Malaysian fintech savings platform HelloGold has partnered with Baobab Group to boost financial inclusion in Africa. The partnership will help the Asia-based company to enter the African market where it will offer financial products alongside Baobab.

The HelloGold and Baobab Group Partnership

BaobabHelloGold will leverage Baobab’s infrastructure and experience in offering digital financial services while bringing on board its gold-backed savings and products, according to DigitalNewsAsia. Moreover, the partnership will enable Baobab to scale its financial inclusion services on the continent via an integrated savings platform.

The integrated savings platform will enable users to purchase, invest, and save in gold via a mobile app. The use of the mobile app will make gold an easily accessible and secure savings option for customers.

Baobab currently operates in nine African countries, has 1,140 functional service points across Africa and has distributed over $1.1 billion loans to micro businesses, women, and the youth.

Arnaud Ventura, Baobab’s Group chief executive officer and founder, said: “We are pleased to announce this partnership, which will allow our clients to benefit from new digital services. The possibility to easily save and invest in gold is an additional key offered to our clients to unleash their potential. This collaboration with HelloGold will allow us to integrate this savings offer in the nine African countries we are working with.”

“Our partnership with Baobab demonstrates HelloGold’s capacity to provide financial solutions for our current and prospective partners. While we bring financial products on our technology, we support our partners in the building of their own offerings, providing differentiated value and services on their platforms,” HelloGold’s CEO Robin Lee commented in a statement.

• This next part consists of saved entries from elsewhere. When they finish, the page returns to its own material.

(* ===== verification/SgwLaws.v ===== *)
(** * The sessions of the SGW

    A session of the SGW is a PDN connection: a subscriber has it under its APN
    and type, and the S5/S8 table leads to it from its TEID.  The part of the
    state this is about is its [view]; most operations leave it alone ([same]),
    one opens a session and one closes it.  So every message the SGW handles is
    a step of an abstract table of sessions.  Beside it, the [directory]: the
    subscribers by IMSI and by S11 tunnel, which must agree for a session to be
    opened for the subscriber that asked for it. *)
From S2P Require Import Prelude UidGenerator PaaDynamic Pco Itti UpNodes GtpTlv GtpScalar GtpIdentity GtpQos GtpLocation GtpAddress GtpOptions Container GtpContainer GtpMessages GtpClassLaws Handler AppMsg SgwContext SgwProcedure SgwApp SgwExample.
From Stdlib Require Import ZArith Lia String.
From stdpp Require Import base numbers tactics sets list strings gmap.
Open Scope Z_scope.

Set Warnings "-register-all".

(** ** The view *)
Record sgw_view := mk_sgw_view {
  w_table : gmap Z (nat * nat);            (* [s5s8lteid2sgw_contexts] *)
  w_conns : gmap nat (list (kpdn * nat));  (* of each subscriber *)
  w_pdn : gmap nat (kpdn * Z);             (* key and TEID of each connection *)
}.

Definition shown (x : sgw_pdn_connection) : kpdn * Z := (kpdn_of x, fc_teid_gre_key (sgw_fteid_s5_s8_cp x)).

Definition sgw_view_of (s : sgw_state) : sgw_view :=
  mk_sgw_view (s5s8lteid2sgw_contexts s) (pdn_connections <$> context_heap s) (shown <$> pdn_heap s).

(** How a subscriber is found: the tables, and the S11 TEID and the IMSI each
    subscriber has itself. *)
Record directory := mk_directory {
  d_imsi : gmap Z nat;                     (* [imsi2sgw_eps_bearer_context] *)
  d_s11 : gmap Z nat;                      (* [s11lteid2sgw_eps_bearer_context] *)
  d_names : gmap nat (Z * Z);
}.

Definition named (z : sgw_eps_bearer_context) : Z * Z :=
  (fc_teid_gre_key (sgw_fteid_s11_s4_cp z), to_imsi64 (sc_imsi z)).

Definition directory_of (s : sgw_state) : directory :=
  mk_directory (imsi2sgw_eps_bearer_context s) (s11lteid2sgw_eps_bearer_context s) (named <$> context_heap s).

Definition sgw_same (s t : sgw_state) : Prop :=
  sgw_view_of t = sgw_view_of s /\ (next_object s <= next_object t)%nat /\ directory_of t = directory_of s.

Baobab enables its customers in Africa and China to manage their finances instantly, safely, and easily with its digital and mobile solutions. HelloGold offers its customers the opportunity to purchase and sell gold via an app. The physical gold is stored in secure and insured vaults in Singapore and it can be used as collateral for loans or as savings.

According to Lee, HelloGold applies blockchain technology in its financial products to make them affordable to customers.

Future Plans

HelloGoldHelloGold plans to establish gold vaults in Dubai and to offer its products in Indonesia and the Middle East this year. The company also recently launched in Thailand.

With mobile-driven financial inclusion in Africa on the rise, the two companies are positioning themselves to tap into the opportunities of the growing digital financial sector on the continent.

According to the World Bank Findex survey, financial inclusion grew from 23 percent in 2011 to 43 percent in 2017 in Sub-Saharan Africa.